(** * wolf-comm: the token cache, the system-context cache and the MQTT bridge

    A shallow embedding of [src/wolf.py] and [src/wolf_comm/token_auth.py].

    - [Module Py] models the part of the Python runtime and standard library
      the two files call: exceptions, [str], the objects [json.loads] builds,
      [json], [datetime], [urllib.parse] and UTF-8 decoding.
    - [Module token_auth] embeds [wolf_comm/token_auth.py].
    - [Module wolf] embeds [wolf.py].

    Functions keep the names they have in the source.  Code that raises
    returns [Raise e]; code with effects threads a world that records the
    clock, the files, the objects it mutates and the trace of what it prints,
    logs and asks of its collaborators. *)

From stdpp Require Import gmap list fin_maps.
From Stdlib Require Import ZArith NArith Lia.
From Stdlib.Strings Require Import Byte.
From Stdlib Require DecimalString.

Set Default Proof Using "Type".
Set Warnings "-register-all".
Local Open Scope Z_scope.

(* ===================================================================== *)
(** * The Python runtime                                                  *)
(* ===================================================================== *)

Module Py.

(** ** Exceptions and results *)

(** The exception classes the two files raise, catch or let through.
    [JSONDecodeError] and [UnicodeDecodeError] are subclasses of
    [ValueError]; [FileNotFoundError] is a subclass of [OSError];
    [Failure n] stands for whatever exception a collaborator (the HTTP
    client, the MQTT client, the device protocol) raises. *)
Inductive exn :=
  | ValueError | JSONDecodeError | UnicodeDecodeError
  | KeyError | TypeError | AttributeError | IndexError
  | RuntimeError | OverflowError
  | OSError | FileNotFoundError
  | InvalidAuth
  | Failure (n : nat).

#[global] Instance exn_eq_dec : EqDecision exn.
Proof. solve_decision. Defined.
* * * * * * * * *
→ Exercise prompt:
Take the entries above and write them out again unchanged.

→ Task solution:
(** * wolf-comm: the token cache, the system-context cache and the MQTT bridge

    A shallow embedding of [src/wolf.py] and [src/wolf_comm/token_auth.py].

    - [Module Py] models the part of the Python runtime and standard library
      the two files call: exceptions, [str], the objects [json.loads] builds,
      [json], [datetime], [urllib.parse] and UTF-8 decoding.
    - [Module token_auth] embeds [wolf_comm/token_auth.py].
    - [Module wolf] embeds [wolf.py].

    Functions keep the names they have in the source.  Code that raises
    returns [Raise e]; code with effects threads a world that records the
    clock, the files, the objects it mutates and the trace of what it prints,
    logs and asks of its collaborators. *)

From stdpp Require Import gmap list fin_maps.
From Stdlib Require Import ZArith NArith Lia.
From Stdlib.Strings Require Import Byte.
From Stdlib Require DecimalString.

Set Default Proof Using "Type".
Set Warnings "-register-all".
Local Open Scope Z_scope.

(* ===================================================================== *)
(** * The Python runtime                                                  *)
(* ===================================================================== *)

Module Py.

(** ** Exceptions and results *)

(** The exception classes the two files raise, catch or let through.
    [JSONDecodeError] and [UnicodeDecodeError] are subclasses of
    [ValueError]; [FileNotFoundError] is a subclass of [OSError];
    [Failure n] stands for whatever exception a collaborator (the HTTP
    client, the MQTT client, the device protocol) raises. *)
Inductive exn :=
  | ValueError | JSONDecodeError | UnicodeDecodeError
  | KeyError | TypeError | AttributeError | IndexError
  | RuntimeError | OverflowError
  | OSError | FileNotFoundError
  | InvalidAuth
  | Failure (n : nat).

#[global] Instance exn_eq_dec : EqDecision exn.
Proof. solve_decision. Defined.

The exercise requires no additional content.